=== Action item ===
Below are entries. Pull out all lines containing "width".

------------------------

Lemma run_array fuel E type width height :
  0 < width <= 65536 -> 0 < height <= 65536 ->
  (type = App.gpu -> App.navigator_gpu E = App.has_device) ->
  (Z.to_nat width < fuel)%nat -> (Z.to_nat height < fuel)%nat -> (255 < fuel)%nat ->
  exists data,
    App.compute fuel E type width height = Some (App.Returned data)
    /\ length data = Z.to_nat (width * height)
    /\ forall x y, 0 <= x < width -> 0 <= y < height ->
         data !! Z.to_nat (y * width + x)
         = Some (Spec.escape_count (arithmetic_of type)
                   (Spec.sample (arithmetic_of type) x y width height)
                   Draw.MAX_ITERATIONS).
Proof.
  intros Hw Hh HE Hfw Hfh Hfm. unfold Draw.MAX_ITERATIONS.
  assert (width * height <= 2 ^ 32) as Hwh.
  { change (2 ^ 32) with (65536 * 65536). nia. }
  destruct type; unfold App.compute.
  - eexists.
    rewrite cpu_returns
      by (unfold JS.MAX_EXACT, Draw.MAX_ITERATIONS; first [lia | nia]).
    split; [done|]. split; [apply length_cpu_array|].
    intros x y Hx Hy. rewrite cpu_array_lookup by done.
    by rewrite escape_count_small.
  - rewrite HE by done. eexists.
    rewrite gpu_returns
      by (unfold Draw.MAX_ITERATIONS; change (Wgsl.u32_of_f32 _) with 255; lia).
    split; [done|]. split; [apply length_gpu_array|].
    intros x y Hx Hy.
    apply gpu_array_lookup; try done; try (apply f32_exact_small; lia).
    + by apply elem_of_invocations.
    + apply invocations_nonneg.
Qed.

(** * What the page keeps true from event to event *)




(** * The sentence of [RenderWinner] *)

Lemma flt_irrefl x : flt x x = false.
Proof.
  unfold flt, SFltb.
  destruct x as [s|s| |s m e]; simpl; try done; [by destruct s|].
  rewrite Z.compare_refl.
  change (Pos.compare_cont Eq m m) with (m ?= m)%positive.
  rewrite Pos.compare_refl. by destruct s.
Qed.

Lemma fsub_diag F x : finite x -> fsub F x x = S754_zero false.
Proof.
  unfold fsub. destruct x as [s|s| |s m e]; try done; intros _; simpl.
  - by destruct s.
  - by rewrite Z.sub_diag.
Qed.

Lemma div_eucl_mul m P : Z.div_eucl (Z.pos m * P) (Z.pos m) = (P, 0).
Proof.
  pose proof (Z.div_eucl_eq (Z.pos m * P) (Z.pos m) ltac:(lia)) as Heq.
  pose proof (Z.mod_pos_bound (Z.pos m * P) (Z.pos m) ltac:(lia)) as Hmod.
  unfold Z.modulo in Hmod.
  destruct (Z.div_eucl (Z.pos m * P) (Z.pos m)) as [q r].
  assert (Z.pos m * (P - q) = r) as Hr by lia.
  assert (P - q = 0) as Hq by nia.
  assert (r = 0) as -> by nia.
  f_equal. lia.
Qed.

Lemma fdiv_diag s m e :
  fdiv binary64 (S754_finite s m e) (S754_finite s m e) = JS.num 1.
Proof.
  unfold fdiv. simpl. unfold SFdiv_core_binary.
  replace (Zdigits2 (Z.pos m) + e - (Zdigits2 (Z.pos m) + e)) with 0 by lia.
  rewrite Z.sub_diag.
  change (Z.min (fexp 53 1024 0) 0) with (-53).
  change (0 - -53) with 53.
  cbv iota beta zeta.
  rewrite Z.shiftl_mul_pow2 by lia.
  rewrite div_eucl_mul.
  rewrite xorb_nilpotent.
  unfold new_location, new_location_even, new_location_odd.
  destruct (Z.even (Z.pos m)); vm_compute; reflexivity.
Qed.

Lemma Math_max_diag x : App.Math_max x x = x.
Proof.
  unfold App.Math_max. destruct x as [s|s| |s m e]; try done;
    rewrite flt_irrefl; by try destruct s.
Qed.

Lemma Math_min_diag x : App.Math_min x x = x.
Proof.
  unfold App.Math_min. destruct x as [s|s| |s m e]; try done;
    rewrite flt_irrefl; by try destruct s.
Qed.

(** * The matrix benchmark *)

Lemma ToInt32_range v : - 2 ^ 31 <= AiBench.ToInt32 v < 2 ^ 31.
Proof.
  unfold AiBench.ToInt32. destruct (ftrunc v) as [z|]; [|lia].
  pose proof (Z.mod_pos_bound (z + 2 ^ 31) (2 ^ 32) ltac:(lia)). lia.
Qed.

Lemma ftrunc_of_Z z :
  - 2 ^ 53 < z < 2 ^ 53 -> ftrunc (of_Z binary64 z) = Some z.
Proof.
  assert (forall p, Z.pos p < 2 ^ 53 ->
    exists m e, of_Z binary64 (Z.pos p) = S754_finite false m e
                /\ e <= 0 /\ Z.pos m = Z.pos p * 2 ^ (- e)) as Hpos.
  { intros p Hp.
    pose proof (digits2_pos_bounds p) as Hd.
    assert (Z.pos (digits2_pos p) <= 53) as Hd53.
    { destruct (Z.le_gt_cases (Z.pos (digits2_pos p)) 53); [done|].
      assert (2 ^ 53 <= 2 ^ (Z.pos (digits2_pos p) - 1))
        by (apply Z.pow_le_mono_r; lia). lia. }
    assert (exists m,
      of_Z binary64 (Z.pos p) = S754_finite false m (Z.pos (digits2_pos p) - 53)
      /\ Z.pos m = Z.pos p * 2 ^ (53 - Z.pos (digits2_pos p))) as (m & Hm & Hv)
      by (apply (of_Z_canonical binary64); first [done | by vm_compute]).
    exists m, (Z.pos (digits2_pos p) - 53). split; [exact Hm|].
    split; [lia|]. rewrite Hv. f_equal; f_equal; lia. }
  assert (forall m e p, e <= 0 -> Z.pos m = Z.pos p * 2 ^ (- e) ->
    (if 0 <=? e then Z.pos m * 2 ^ e else Z.pos m / 2 ^ (- e)) = Z.pos p) as Hval.
  { intros m e p He Hm. destruct (0 <=? e) eqn:Hle.
    - apply Z.leb_le in Hle. assert (e = 0) as -> by lia.
      rewrite Hm. simpl. lia.
    - rewrite Hm. apply Z.div_mul. apply Z.pow_nonzero; lia. }
  intros Hz. destruct z as [|p|p]; [done| |].
  - destruct (Hpos p ltac:(lia)) as (m & e & -> & He & Hm).
    unfold ftrunc. by rewrite (Hval m e p).
  - change (of_Z binary64 (Z.neg p)) with (binary_round 53 1024 (negb false) p 0).
    rewrite binary_round_opp.
    change (binary_round 53 1024 false p 0) with (of_Z binary64 (Z.pos p)).
    destruct (Hpos p ltac:(lia)) as (m & e & -> & He & Hm).
    unfold ftrunc. simpl SFopp. cbv iota. by rewrite (Hval m e p).
Qed.

(** * The kernel of the matrix benchmark *)

Section MatrixKernel.
Variable tanh : Wgsl.f32 -> Wgsl.f32.
Variable stray : list Wgsl.f32 -> Z -> Wgsl.f32.
Variables (N : Z) (A B : list Wgsl.f32).
Hypothesis HN : 0 < N <= 65536.

Local Abbreviation term row col :=
  (fun sum k =>
     fadd binary32 sum
       (fmul binary32 (AiBench.load stray A (row * N + k))
                      (AiBench.load stray B (k * N + col)))).

Lemma square_bound : N * N <= 2 ^ 32.
Proof. change (2 ^ 32) with (65536 * 65536). nia. Qed.

Lemma dot_while row col n : forall fuel k sum,
  0 <= row < N -> 0 <= col < N ->
  0 <= k <= N -> Z.to_nat (N - k) = n -> (n < fuel)%nat ->
  snd <$> while fuel (fun '(k, _) => k <? N)
            (fun '(k, sum) =>
               Some (Wgsl.u32_add k 1,
                     fadd binary32 sum
                       (fmul binary32
                          (AiBench.load stray A (Wgsl.u32_add (Wgsl.u32_mul row N) k))
                          (AiBench.load stray B (Wgsl.u32_add (Wgsl.u32_mul k N) col)))))
            (k, sum)
  = Some (foldl (term row col) sum (seqZ k (N - k))).
Proof.
  pose proof square_bound as Hsq.
  set (cond := fun '(k, _) => k <? N).
  set (body := fun '(k, sum) => Some (Wgsl.u32_add k 1, _)).
  induction n as [|n IH]; intros fuel k sum Hrow Hcol Hk Hn Hfuel;
    (destruct fuel as [|fuel]; [lia|]); cbn [while].
  - assert (k = N) as -> by lia.
    assert (cond (N, sum) = false) as -> by apply Z.ltb_irrefl.
    by rewrite Z.sub_diag.
  - assert (k < N) as Hlt by lia.
    assert (cond (k, sum) = true) as -> by (apply Z.ltb_lt; lia).
    assert (body (k, sum) = Some (k + 1, term row col sum k)) as ->.
    { unfold body, Wgsl.u32_add, Wgsl.u32_mul.
      rewrite (Z.mod_small (row * N)) by nia.
      rewrite (Z.mod_small (row * N + k)) by nia.
      rewrite (Z.mod_small (k * N)) by nia.
      rewrite (Z.mod_small (k * N + col)) by nia.
      by rewrite (Z.mod_small (k + 1)) by lia. }
    rewrite IH by (done || lia).
    replace (N - k) with (Z.succ (N - (k + 1))) by lia.
    rewrite (seqZ_cons k) by lia. cbn [foldl].
    by replace (Z.pred (Z.succ (N - (k + 1)))) with (N - (k + 1)) by lia.
Qed.

Lemma dot_loop_dot fuel row col :
  0 <= row < N -> 0 <= col < N -> (Z.to_nat N < fuel)%nat ->
  AiBench.dot_loop stray fuel N A B row col
  = Some (AiBench.dot stray N A B row col).
Proof.
  intros Hrow Hcol Hfuel. unfold AiBench.dot_loop, AiBench.dot.
  rewrite (dot_while row col (Z.to_nat N)) by (done || lia).
  by rewrite Z.sub_0_r.
Qed.

Lemma matrix_main fuel gid C :
  0 <= fst gid -> 0 <= snd gid -> (Z.to_nat N < fuel)%nat ->
  AiBench.main tanh stray fuel N A B gid C
  = Some (if decide (matrix_inside N gid)
          then <[matrix_index N gid := matrix_value tanh stray N A B gid]> C
          else C).
Proof.
  pose proof square_bound as Hsq.
  destruct gid as [row col]. cbn [fst snd]. intros Hrow Hcol Hfuel.
  unfold AiBench.main.
  destruct (decide (matrix_inside N (row, col))) as [[Hr Hc]|Hout];
    cbn [fst snd] in *.
  - rewrite (proj2 (Z.leb_gt N row)), (proj2 (Z.leb_gt N col)) by lia.
    cbn [orb]. rewrite dot_loop_dot by (done || lia). cbn.
    unfold matrix_index, matrix_value, Wgsl.u32_add, Wgsl.u32_mul. cbn [fst snd].
    rewrite (Z.mod_small (row * N)) by nia.
    by rewrite (Z.mod_small (row * N + col)) by nia.
  - destruct (N <=? row) eqn:Hr; [done|].
    destruct (N <=? col) eqn:Hc; [done|].
    apply Z.leb_gt in Hr, Hc. destruct Hout. by split.
Qed.

Lemma matrix_pass_writes fuel ids : forall C,
  Forall (fun c => 0 <= fst c /\ 0 <= snd c) ids ->
  (Z.to_nat N < fuel)%nat ->
  foldl (fun out gid => out ≫= AiBench.main tanh stray fuel N A B gid) (Some C) ids
  = Some (writes (matrix_index N) (matrix_value tanh stray N A B) C
            (filter (matrix_inside N) ids)).
Proof.
  induction ids as [|gid ids IH]; intros C Hids Hfuel; [done|].
  apply Forall_cons in Hids as [[Hx Hy] Hids].
  cbn [foldl mbind option_bind]. rewrite matrix_main by done.
  rewrite IH by done. rewrite filter_cons.
  by destruct (decide (matrix_inside N gid)).
Qed.

Lemma length_matrix_product :
  length (matrix_product tanh stray N A B) = Z.to_nat (N * N).
Proof. unfold matrix_product. by rewrite length_fmap, length_seqZ. Qed.

Lemma matrix_product_lookup (k : nat) :
  (k < Z.to_nat (N * N))%nat ->
  matrix_product tanh stray N A B !! k
  = Some (tanh (AiBench.dot stray N A B (Z.of_nat k / N) (Z.of_nat k mod N))).
Proof.
  intros Hk. unfold matrix_product.
  rewrite list_lookup_fmap, lookup_seqZ_lt by lia. done.
Qed.

Lemma matrix_writes C :
  length C = Z.to_nat (N * N) ->
  writes (matrix_index N) (matrix_value tanh stray N A B) C
    (filter (matrix_inside N)
       (Wgsl.invocations (Wgsl.workgroups N) (Wgsl.workgroups N)))
  = matrix_product tanh stray N A B.
Proof.
  intros Hlen. apply list_eq. intros k.
  destruct (decide (k < Z.to_nat (N * N))%nat) as [Hk|Hk].
  - rewrite matrix_product_lookup by done.
    destruct (index_cell N N k ltac:(lia) Hk) as (Hcol & Hrow & Hidx).
    rewrite (writes_lookup_hit _ _ _ _ (Z.of_nat k / N, Z.of_nat k mod N) k).
    + done.
    + apply list_elem_of_filter. split; [split; cbn; lia|].
      apply elem_of_invocations; lia.
    + done.
    + lia.
    + intros [row col] Hin Heq.
      apply list_elem_of_filter in Hin as [[Hr Hc] Hin].
      apply invocations_nonneg in Hin as [Hr0 Hc0]. cbn [fst snd] in *.
      unfold matrix_index in Heq. cbn [fst snd] in Heq.
      destruct (row_major_inj N col row (Z.of_nat k mod N) (Z.of_nat k / N))
        as [-> ->]; [lia..| |done].
      assert (Z.to_nat (row * N + col)
              = Z.to_nat (Z.of_nat k / N * N + Z.of_nat k mod N)) by congruence.
      nia.
  - rewrite !lookup_ge_None_2; [done|rewrite length_matrix_product; lia|].
    rewrite length_writes. lia.
Qed.

Lemma matrix_pass fuel C :
  (Z.to_nat N < fuel)%nat ->
  AiBench.pass tanh stray fuel N A B C
  = Some (writes (matrix_index N) (matrix_value tanh stray N A B) C
            (filter (matrix_inside N)
               (Wgsl.invocations (Wgsl.workgroups N) (Wgsl.workgroups N)))).
Proof.
  intros Hfuel. unfold AiBench.pass. apply matrix_pass_writes; [|done].
  apply Forall_forall. intros c Hc. by apply invocations_nonneg in Hc.
Qed.
End MatrixKernel.

(** * The start of the render benchmarks *)

Lemma getGPUInfo_no_handles b :
  Browser.get (Browser.getGPUInfo b) "adapter" = Browser.Undefined
  /\ Browser.get (Browser.getGPUInfo b) "device" = Browser.Undefined.
Proof.
  unfold Browser.getGPUInfo, Browser.get.
  destruct (Browser.webgl b) as [gl|]; [|destruct (Browser.experimental_webgl b) as [gl|]];
    try destruct (Browser.debug_renderer_info gl); done.
Qed.

(** * The orbit in binary32 never holds a NaN either *)

Section Binary32.
Local Abbreviation F := binary32.
Local Abbreviation prec := (fprec binary32).
Local Abbreviation emax := (femax binary32).

Lemma prec32_pos : 0 < prec.
Proof. done. Qed.

Lemma emax32_large : prec < emax.
Proof. done. Qed.

Lemma of_Z_cases32 z :
  0 <= z < 2 ^ 24 ->
  z = 0 /\ of_Z F z = S754_zero false
  \/ exists m e, of_Z F z = S754_finite false m e /\ -23 <= e <= 0
                 /\ Z.pos (digits2_pos m) + e <= 24.
Proof.
  intros Hz. destruct (decide (z = 0)) as [->|]; [by left|]. right.
  destruct (binary_normalize_integer 24 128 z) as (m & e & H & He & Hm); try lia.
  exists m, e. split; [done|]. lia.
Qed.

------------------------

=== Exercise answer ===
Lemma run_array fuel E type width height :
  0 < width <= 65536 -> 0 < height <= 65536 ->
  (Z.to_nat width < fuel)%nat -> (Z.to_nat height < fuel)%nat -> (255 < fuel)%nat ->
    App.compute fuel E type width height = Some (App.Returned data)
    /\ length data = Z.to_nat (width * height)
    /\ forall x y, 0 <= x < width -> 0 <= y < height ->
         data !! Z.to_nat (y * width + x)
                   (Spec.sample (arithmetic_of type) x y width height)
  assert (width * height <= 2 ^ 32) as Hwh.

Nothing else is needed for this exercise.